Written by Patricia E. Moody, Manufacturing Management Consultant, Author, Publisher of Blue Heron Journal and named as one of FORTUNE Magazine’s “Ten Pioneering Women in Manufacturing”
Why does Kaizen (Japanese for “make better”) maintain its hold on manufacturing over three decades after its first introduction to American production floors? Were the simple tools - 5S, visual systems, the 5 whys, pull, kanban, poke-yoke, takt time, spaghetti diagrams, one-piece flow, cells and quick changeover – that kaizen pioneers introduced so very powerful that well into the current generation tasked with securing the future of manufacturing, these basics remain the undisputed tools for getting production ready and moving?
Kaizen has no shelf life and producers eager to see fast results have carried kaizen’s tools and methodology into new previously untouched areas such as new product development, supplier management, even marketing and legal functions. And with each iteration, kaizen teams become more skilled at observation, diagnosis and problem-solving. In fact it is in this regard, as an observation and learning tool, that kaizen revolutionised the way workers are included in manufacturing processes.
Japanese pioneers such as Maasaki Imai and the Shingijutsu Consulting Group, coupled with Americans such as Art Byrne, of the Wiremold Company, George Koenigsaecker, who now owns Lean Investment LLC, and the Association for Manufacturing Excellence, were the first to exercise the early concepts of kaizen.
Coming up against hardcore assembly line set-ups loaded with out-of-control inventories, their combined results were stunning and, it turns out, historic. Art Byrne, former-CEO of Connecticut-based Wiremold which began their kaizen programs in 1991, cited improved productivity by 20 percent year-on-year and throughput time cut from four to six weeks down to two days or less. Defect rates were reduced by 42 percent in year one and 50 percent in year two, and inventories were shrank by 80 percent. Equipment changeovers which previously took 10 hours now take less than 10 minutes, and the average time spent on new product development was dramatically lowered from almost three years to less than six months.
But kaizen as practiced in Japan had to be modified to fit the American landscape, with rumours of Japanese consultants slapping American workers into obedience highlighting the extreme contrast between the two cultures. However the time and effort taken by the North American industry to adopt and make kaizen its own was clearly worth it, as the improvements at Wiremold demonstrate. Now the industry is looking ahead to the next generation of kaizen ‘blitzers’ who will lead and inhabit what many are referring to as ‘The Third Industrial Revolution’, brought about by the increasing digitilisation of businesses and manufacturers.
So what kaizen tools are still the most useful and powerful for use in industry today?
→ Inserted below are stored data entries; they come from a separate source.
Lemma datatype_extractor_spec_witness :
  datatype_extractor condition_fact typed_reference_attrs default_ns_mapping ∅
    = (Ok true,
       <["fact_dt_kind" := KKind REFERENCE]>
         (<["fact_dt_namespace_uri" := KVal (PStr "dingos.example/namespace")]>
            (<["fact_dt_name" := KVal (PStr "FileItem")]> ∅)))
  /\ datatype_extractor condition_fact leaf_attrs default_ns_mapping ∅
    = (Ok true,
       <["fact_dt_namespace_uri" := KVal (PStr "dingos.example/namespace")]>
         (<["fact_dt_name" := KVal (PStr "string")]> ∅))
  /\ datatype_extractor condition_fact ∅ default_ns_mapping ∅ = (Ok false, ∅).
Proof.
  split; [|split].
  - destruct (datatype_extractor_spec condition_fact typed_reference_attrs
                default_ns_mapping ∅) as [Href _].
    destruct Href as [_ Hmarker]; [now exists (PStr "b9ef2559")|].
    apply Hmarker; reflexivity.
  - destruct (datatype_extractor_spec condition_fact leaf_attrs
                default_ns_mapping ∅) as (_ & Hvalue & _).
    apply (Hvalue eq_refl (PStr "string")); reflexivity.
  - destruct (datatype_extractor_spec condition_fact ∅ default_ns_mapping ∅)
      as (_ & _ & Hnone).
    apply Hnone; reflexivity.
Defined.

(** C5, counterexample: with [idref] but no embedded-type marker the
    extractor returns [True] and the arguments are what they were. *)
Lemma datatype_extractor_reference_without_marker :
  is_Some (reference_attrs !! "idref")
  /\ forall add_fact_kargs,
       datatype_extractor condition_fact reference_attrs default_ns_mapping add_fact_kargs
         = (Ok true, add_fact_kargs).
Proof.
  split; [now exists (PStr "b9ef2559")|]. intros add_fact_kargs. reflexivity.
Qed.

(** What the reference handler does when both attributes are there. *)
Lemma reference_handler_eq (self : OpenIOC_Import) (store : list iobject)
    (fact_dict : fact) (attr_info : gmap string pyval)
    (add_fact_kargs : gmap string karg) (uid timestamp : pyval) :
  attr_info !! "idref" = Some uid ->
  attr_info !! "@timestamp" = Some timestamp ->
  let target := {| ident_uid := uid; ident_namespace_uri := identifier_ns_uri self |} in
  let store' := (create_placeholder store uid (identifier_ns_uri self) timestamp).1 in
  reference_handler self store fact_dict attr_info add_fact_kargs
    = (Ok true, store', <["value_iobject_id" := KIdentifier target]> add_fact_kargs)
  /\ existsb (same_identifier uid (identifier_ns_uri self)) store' = true.
Proof.
  intros Hidref Hts target store'.
  assert (Hfound : existsb (same_identifier uid (identifier_ns_uri self)) store' = true).
  { subst store'. unfold create_placeholder.
    destruct (existsb (same_revision uid (identifier_ns_uri self) timestamp) store) eqn:E;
      cbn [fst].
    - apply existsb_exists in E as (o & Hin & Ho). apply existsb_exists.
      exists o. split; [exact Hin|]. unfold same_revision in Ho. unfold same_identifier.
      apply andb_true_iff in Ho as [Ho _]. exact Ho.
    - rewrite existsb_app. apply orb_true_iff. right. cbn [existsb].
      unfold same_identifier. cbn. now rewrite !bool_decide_eq_true_2. }
  split; [|exact Hfound].
  unfold reference_handler, attr_getitem. rewrite Hidref, Hts.
  fold store'. destruct (create_placeholder store uid (identifier_ns_uri self) timestamp)
    as [st existed] eqn:Hcp. cbn [fst] in *. subst store'.
  unfold Identifier_get. now rewrite Hfound.
Qed.

(** C9: for a fact whose attributes have [idref] and [@timestamp], the
    reference handler writes into the fact-construction arguments, under
    [value_iobject_id], the identifier (namespace of the instance, uid of
    the reference) of an object that is in the store afterwards, found or
    made as a placeholder, and it returns [True]. *)
Theorem reference_handler_spec (self : OpenIOC_Import) (store : list iobject)
    (fact_dict : fact) (attr_info : gmap string pyval)
    (add_fact_kargs : gmap string karg) (uid timestamp : pyval) :
  attr_info !! "idref" = Some uid ->
  attr_info !! "@timestamp" = Some timestamp ->
  exists store' target,
    reference_handler self store fact_dict attr_info add_fact_kargs
      = (Ok true, store', <["value_iobject_id" := KIdentifier target]> add_fact_kargs)
    /\ ident_uid target = uid
    /\ ident_namespace_uri target = identifier_ns_uri self
    /\ (exists o, In o store' /\ io_uid o = ident_uid target
                  /\ io_namespace_uri o = ident_namespace_uri target)
    /\ (store' = store
        \/ store' = (store ++ [{| io_uid := uid;
                                  io_namespace_uri := identifier_ns_uri self;
                                  io_timestamp := timestamp;
                                  io_placeholder := true |}])%list).
Proof.
  intros Hidref Hts.
  destruct (reference_handler_eq self store fact_dict attr_info add_fact_kargs
              uid timestamp Hidref Hts) as [Heq Hfound].
  eexists _, _. split; [exact Heq|]. cbn [ident_uid ident_namespace_uri].
  repeat split.
  - apply existsb_exists in Hfound as (o & Hin & Ho). exists o.
    unfold same_identifier in Ho. apply andb_true_iff in Ho as [Hu Hn].
    apply bool_decide_eq_true_1 in Hu, Hn. auto.
  - unfold create_placeholder.
    destruct (existsb (same_revision uid (identifier_ns_uri self) timestamp) store);
      cbn [fst]; auto.
Qed.

Lemma reference_handler_spec_witness :
  exists store' target,
    reference_handler blank_instance [] condition_fact reference_attrs ∅
      = (Ok true, store', <["value_iobject_id" := KIdentifier target]> ∅)
    /\ ident_uid target = PStr "b9ef2559"
    /\ ident_namespace_uri target = identifier_ns_uri blank_instance
    /\ (exists o, In o store' /\ io_uid o = ident_uid target
                  /\ io_namespace_uri o = ident_namespace_uri target)
    /\ (store' = []
        \/ store' = ([] ++ [{| io_uid := PStr "b9ef2559";
                               io_namespace_uri := identifier_ns_uri blank_instance;
                               io_timestamp := PTime noon_utc;
                               io_placeholder := true |}])%list).
Proof.
  apply (reference_handler_spec blank_instance [] condition_fact reference_attrs ∅
           (PStr "b9ef2559") (PTime noon_utc)); reflexivity.
Defined.

End FactHookProps.

(** ** Identifier and revision *)

Module ExtractorProps.
Import Hooks Notions Samples.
Quality will continue to be measured, although manufacturers have advanced enough to rely on software for on-going operations, beyond histograms and other manual observation tools previously used for initial tests. Teams still focus on waste reduction – inventory, movement, scrap – although too many supply networks have fallen to what author Dick Morley dubs “corporate anorexia,” an extreme dedication to inventory reduction that places producers’ profit margins at risk when faced with the type of supply disruption Toyota experienced during the recent floods and tsunami. Here, risk management and network mapping software take over where simple kaizen manual tools cannot go.
Our culture still demands improvement teams, but the tools that the teams use have expanded to include Lego, videos and tablets. The three days previously needed to conduct a "Kaizen Blitz" event changed as team members developed new and more focused continuous improvement projects. Automotive supplier engineers for Honda and other majors, for example, plan on spending weeks working with suppliers to kaizen their production operations. In critical problem areas, they may stretch their visit to months of hands-on work followed up by weekly check-ins.
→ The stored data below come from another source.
(** [manager.setVersion(7).set("new-secret", "new-secret-value")] *)
Lemma set_ignores_the_version_witness :
  stored (heap managed) (init_handle_loc loaded my_project) = VRef (init_config_loc loaded)
  ∧ fetched (world_after
      (setVersion_then_set (H := secret_exists) (VRef (init_handle_loc loaded my_project))
         (VNum 7) (VStr "new-secret") (VStr "new-secret-value") VUndefined managed))
    = [expected_create; expected_add_version].
Proof.
  assert (S : stored (heap managed) (init_handle_loc loaded my_project)
              = VRef (init_config_loc loaded)) by (vm_compute; reflexivity).
  split; [exact S |].
  destruct (set_ignores_the_version (H := secret_exists) _ _ (VNum 7) (VStr "new-secret")
              (VStr "new-secret-value") VUndefined managed S) as [_ F].
  rewrite F. vm_compute. reflexivity.
Defined.

(** ** The setters of the script configure no later call *)

Lemma init_world_script_loaded w config : script_loaded w -> script_loaded (init_world w config).
Proof.
  intros L. unfold script_loaded. rewrite init_world_old; [done |]. by apply elem_of_dom.
Qed.

Lemma setProject_run p w :
  setProject p w
  = (Return (VRef (init_handle_loc w VUndefined)), init_world w (VObj [("project", p)])).
Proof.
  unfold setProject, mbind, M_bind. rewrite init_eq.
  rewrite (setProject_eq _ _ p _ (init_world_stored w VUndefined)).
  by rewrite write_init_world.
Qed.

Lemma setVersion_run v w :
  setVersion v w
  = (Return (VRef (init_handle_loc w VUndefined)), init_world w (VObj [("version", v)])).
Proof.
  unfold setVersion, mbind, M_bind. rewrite init_eq.
  rewrite (setVersion_eq _ _ v _ (init_world_stored w VUndefined)).
  by rewrite write_init_world.
Qed.

Lemma effective_script_default w :
  effective w Script VUndefined "project" = field (defaults w) "project".
Proof. unfold effective, overlay. simpl. by rewrite !lookup_empty. Qed.

Section ScriptSetters.
Context `{Platform}.

(** X12.  The script's [setProject] and [setVersion] configure the handle
    that they return and nothing else: when the handle is dropped, a later
    [get(key)] or [set(key, value)] of the script finds the defaults as they
    were, and fails with the configuration error, without a request, if the
    default project is falsy, as it is in [DEFAULT_CONFIG]. *)
Theorem script_setters_configure_no_later_call p v key value w :
  script_loaded w ->
  toBoolean (field (defaults w) "project") = false ->
  (outcome (setters_then_get p v key w) = Throw ConfigurationError
   ∧ fetched (world_after (setters_then_get p v key w)) = fetched w)
  ∧ (outcome (setters_then_set p v key value w) = Throw ConfigurationError
     ∧ fetched (world_after (setters_then_set p v key value w)) = fetched w).
Proof.
  intros L P.
  set (w1 := init_world w (VObj [("project", p)])).
  set (w2 := init_world w1 (VObj [("version", v)])).
  assert (L1 : script_loaded w1) by by apply init_world_script_loaded.
  assert (L2 : script_loaded w2) by by apply init_world_script_loaded.
  assert (P2 : toBoolean (effective w2 Script VUndefined "project") = false).
  { rewrite effective_script_default. unfold w2, w1.
    by rewrite !init_world_defaults. }
  unfold setters_then_get, setters_then_set, mbind, M_bind.
  rewrite setProject_run. cbv beta iota. rewrite setVersion_run. cbv beta iota.
  fold w1. fold w2.
  change (get key VUndefined w2) with (call_get Script key VUndefined w2).
  change (set key value VUndefined w2) with (call_set Script key value VUndefined w2).
  rewrite call_get_eq, call_set_eq by done. cbv zeta. rewrite P2.
  unfold outcome, world_after. simpl. done.
Qed.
Tools that became basic starting points still include visual systems such as A3 problem-solving, which was first utilised by Honda, an approach to structuring the workplace that will still be essential even after most of our factories have become Advanced Manufacturing Centers; as will 5S, the Three A’s (the actual place, the actual part, the actual situation, in the lean philosophy of ‘Gemba’), Deming’s Plan/Do/Check/Act cycle, and Dorian Shainin’s famous “Let the data lead you.”
The challenge for manufacturers wanting to take kaizen to the next level will be how they manage and integrate a global supply network with IT tools that rest on a clarified kaizen foundation.
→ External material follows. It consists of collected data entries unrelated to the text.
(** * PyFAT12: a FAT12 driver for floppy images

    Shallow embedding of [pyfat12/floppy.py], [pyfat12/path/path.py] and
    [pyfat12/fs.py], followed by the properties of the on-disk codecs, of
    path resolution and of the mutating operations.

    Conventions of the embedding.
    - A Python [int] is a [Z]; [&], [|], [<<], [>>] and [~] are [Z.land],
      [Z.lor], [Z.shiftl], [Z.shiftr] and [Z.lnot]; [//] and [%] are [Z.div]
      and [Z.modulo] (both floor, as in Python).
    - [bytes] and [bytearray] are lists of integers in [0, 256).
    - A [str] is the list of its code points.
    - A method of a class is a function in the monad [M] of the object's
      state: it returns a value or raises, and the state it leaves behind
      is kept in both cases (Python does not roll back on an exception).
    - A [while] loop takes fuel; the fuel given is more than any terminating
      run needs, so that running out ([Diverges]) stands for a loop that
      never ends. *)

From Stdlib Require Import ZArith List Lia Bool String Ascii Eqdep_dec.
Import ListNotations.
Local Open Scope Z_scope.

(** ** Exceptions and results *)

Inductive exn : Type :=
| ValueError (msg : string)
| NotImplementedError
| AssertionError
| IOError (msg : string)
| FileNotFoundError
| IndexError
| NameError (name : string)
| UnboundLocalError (name : string)
| TypeError
| StructError
| UnicodeEncodeError
| Diverges.

Inductive result (A : Type) : Type :=
| Ok (a : A)
| Raise (e : exn).
Arguments Ok {A} a.
Arguments Raise {A} e.

Definition rbind {A B} (m : result A) (k : A -> result B) : result B :=
  match m with
  | Ok a => k a
  | Raise e => Raise e
  end.

Notation "x <-- m ;; k" := (rbind m (fun x => k))
  (at level 61, m at next level, right associativity).

Definition rmap {A B} (f : A -> B) (m : result A) : result B :=
  match m with
  | Ok a => Ok (f a)
  | Raise e => Raise e
  end.

Definition rassert (b : bool) : result unit :=
  if b then Ok tt else Raise AssertionError.

(** ** Sequences: indexing, slices and ranges as Python has them *)

Definition bytes := list Z.
Definition str := list Z.

Definition is_byte (b : Z) : bool := (0 <=? b) && (b <? 256).

Definition clamp (len i : Z) : Z :=
  if i <? 0 then Z.max 0 (i + len) else Z.min i len.

(** [l[i:j]]: a negative index counts from the end, and both ends are
    brought into the sequence.  With both indices non-negative the length
    is not needed: [firstn] and [skipn] stop at the end by themselves
    (see [slice_clamp]). *)
Definition slice {A} (l : list A) (i j : Z) : list A :=
  if (i <? 0) || (j <? 0) then
    let n := Zlength l in
    let a := clamp n i in
    let b := clamp n j in
    firstn (Z.to_nat (b - a)) (skipn (Z.to_nat a) l)
  else firstn (Z.to_nat (j - i)) (skipn (Z.to_nat i) l).

(** [l[i:]] and [l[:j]] *)
Definition slice_from {A} (l : list A) (i : Z) : list A :=
  if i <? 0 then skipn (Z.to_nat (clamp (Zlength l) i)) l
  else skipn (Z.to_nat i) l.
Definition slice_to {A} (l : list A) (j : Z) : list A :=
  if j <? 0 then firstn (Z.to_nat (clamp (Zlength l) j)) l
  else firstn (Z.to_nat j) l.

(** [l[i:j] = v]: the slice is replaced, whatever the length of [v]; at or
    past the end the new items are appended (see [slice_set_clamp]). *)
Definition slice_set {A} (l : list A) (i j : Z) (v : list A) : list A :=
  if (i <? 0) || (j <? 0) then
    let n := Zlength l in
    let a := clamp n i in
    let b := Z.max a (clamp n j) in
    firstn (Z.to_nat a) l ++ v ++ skipn (Z.to_nat b) l
  else firstn (Z.to_nat i) l ++ v ++ skipn (Z.to_nat (Z.max i j)) l.

(** [l[i]] *)
Definition index {A} (l : list A) (i : Z) : result A :=
  let k := if i <? 0 then i + Zlength l else i in
  if k <? 0 then Raise IndexError
  else match nth_error l (Z.to_nat k) with
       | Some x => Ok x
       | None => Raise IndexError
       end.

(** [l[i] = v] *)
Definition index_set {A} (l : list A) (i : Z) (v : A) : result (list A) :=
  let k := if i <? 0 then i + Zlength l else i in
  if k <? 0 then Raise IndexError
  else match skipn (Z.to_nat k) l with
       | [] => Raise IndexError
       | _ :: r => Ok (firstn (Z.to_nat k) l ++ v :: r)
       end.

(** [len(l) <= k] and [len(l) < k], decided without walking [l] past its
    item [k] (see [len_le_spec] and [len_lt_spec]). *)
Definition len_le {A} (l : list A) (k : Z) : bool :=
  (0 <=? k) && match skipn (Z.to_nat k) l with [] => true | _ => false end.
Definition len_lt {A} (l : list A) (k : Z) : bool :=
  len_le l (k - 1).

(** [range(a, b, step)] for a positive step *)
Fixpoint range_from (a step : Z) (count : nat) : list Z :=
  match count with
  | O => []
  | S c => a :: range_from (a + step) step c
  end.

Definition range (a b step : Z) : list Z :=
  range_from a step (Z.to_nat ((b - a + step - 1) / step)).

(** [bytearray(n)], [bytes(n)] and [b"\0" * n] *)
Definition zeros (n : Z) : bytes := repeat 0 (Z.to_nat n).

(** [l.ljust(n)] on bytes: padded with spaces. *)
Definition ljust (l : bytes) (n : Z) : bytes :=
  l ++ repeat 32 (Z.to_nat (n - Zlength l)).

Fixpoint list_eqb (a b : list Z) : bool :=
  match a, b with
  | [], [] => true
  | x :: a', y :: b' => (x =? y) && list_eqb a' b'
  | _, _ => false
  end.

Definition mem (x : Z) (l : list Z) : bool := existsb (Z.eqb x) l.

(** ** [struct.pack] and [struct.unpack], little-endian unsigned fields *)

Fixpoint le_bytes (n : nat) (x : Z) : bytes :=
  match n with
  | O => []
  | S n' => x mod 256 :: le_bytes n' (x / 256)
  end.

Fixpoint le_value (b : bytes) : Z :=
  match b with
  | [] => 0
  | x :: b' => x + 256 * le_value b'
  end.

(** One field of [n] bytes ([B], [H], [I] for 1, 2, 4). *)
Definition struct_pack_uint (n : nat) (x : Z) : result bytes :=
  if (0 <=? x) && (x <? 256 ^ Z.of_nat n) then Ok (le_bytes n x)
  else Raise StructError.

Definition struct_unpack_uint (n : nat) (b : bytes) : result Z :=
  if Nat.eqb (List.length b) n then Ok (le_value b) else Raise StructError.

(** A format is the list of its field widths. *)
Fixpoint struct_pack (fmt : list nat) (vals : list Z) : result bytes :=
  match fmt, vals with
  | [], [] => Ok []
  | n :: fmt', x :: vals' =>
      b <-- struct_pack_uint n x ;;
      r <-- struct_pack fmt' vals' ;;
      Ok (b ++ r)
  | _, _ => Raise StructError
  end.

Fixpoint struct_fields (fmt : list nat) (b : bytes) : list Z :=
  match fmt with
  | [] => []
  | n :: fmt' => le_value (firstn n b) :: struct_fields fmt' (skipn n b)
  end.

Definition struct_unpack (fmt : list nat) (b : bytes) : result (list Z) :=
  if Nat.eqb (List.length b) (fold_right Nat.add O fmt) then Ok (struct_fields fmt b)
  else Raise StructError.

(** ** The FAT codec: twelve-bit entries, two to three bytes

    [fat_unpack] is the loop of [_readfat], [fat_pack] the one of
    [_writefat]. *)

Fixpoint fat_unpack (data : bytes) : result (list Z) :=
  match data with
  | [] => Ok []
  | b0 :: b1 :: b2 :: rest =>
      pair <-- struct_unpack_uint 4 ([b0; b1; b2] ++ [0]) ;;
      tl <-- fat_unpack rest ;;
      Ok (Z.land pair 0xFFF :: Z.land (Z.shiftr pair 12) 0xFFF :: tl)
  | _ => Raise StructError
  end.

(** [if len(self._fat) & 1: self._fat.append(0)] *)
Definition fat_pad (fat : list Z) : list Z :=
  if Z.land (Zlength fat) 1 =? 0 then fat else fat ++ [0].

(** The three bytes of two entries. *)
Definition fat_pack_pair (e0 e1 : Z) : result bytes :=
  w <-- struct_pack_uint 4
          (Z.lor (Z.land e0 0xFFF) (Z.shiftl (Z.land e1 0xFFF) 12)) ;;
  Ok (slice_to w 3).

(** The loop of [_writefat] as it is written: one assignment
    [fats[j:j + 3] = ...] for each pair of entries. *)
Fixpoint fat_pack_loop (fat : list Z) (fats : bytes) (j : Z) : result bytes :=
  match fat with
  | [] => Ok fats
  | e0 :: e1 :: rest =>
      w <-- fat_pack_pair e0 e1 ;;
      fat_pack_loop rest (slice_set fats j (j + 3) w) (j + 3)
  | [_] => Raise IndexError
  end.

(** The bytes these assignments write, one after the other.  The slices
    are consecutive from [0] on, so the loop as a whole is the one
    assignment [fats[0:len(chunks)] = chunks] (see [fat_pack_loop_chunks]);
    [fat_pack] is the loop in this form. *)
Fixpoint fat_pack_chunks (fat : list Z) : result bytes :=
  match fat with
  | [] => Ok []
  | e0 :: e1 :: rest =>
      w <-- fat_pack_pair e0 e1 ;;
      r <-- fat_pack_chunks rest ;;
      Ok (w ++ r)
  | [_] => Raise IndexError
  end.

Definition fat_pack (size : Z) (fat : list Z) : result bytes :=
  chunks <-- fat_pack_chunks fat ;;
  Ok (slice_set (zeros size) 0 (Zlength chunks) chunks).

(** ** [datetime.datetime]

    A [datetime] is a date of the calendar with a time of day, as the
    constructor of Python's class checks it.  The microsecond field, which
    the driver never reads and the decoder leaves at zero, is not kept. *)

Definition is_leap (y : Z) : bool :=
  ((y mod 4 =? 0) && negb (y mod 100 =? 0)) || (y mod 400 =? 0).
(In 2000 the French industrial group, Legrand, acquired Wiremold and controversially choose to disregard the then CEO’s advice to continue with the company’s embedded culture of continuous improvement. A decision that proved to have severe ramifications. Byrne, and two other executives, left the company and Wiremold went from a beacon of efficiency to one of plummeting sales and a greatly reduced workforce in three short years. Wiremold serves as a prime example of how Kaizen, if correctly implemented throughout an organisation and instilled in every employee, can totally transform a company for the better, but also, sadly, how reverting back to previous practices can seriously jeopardise any chance of future growth and survival. Jonny Williamson –Ed.)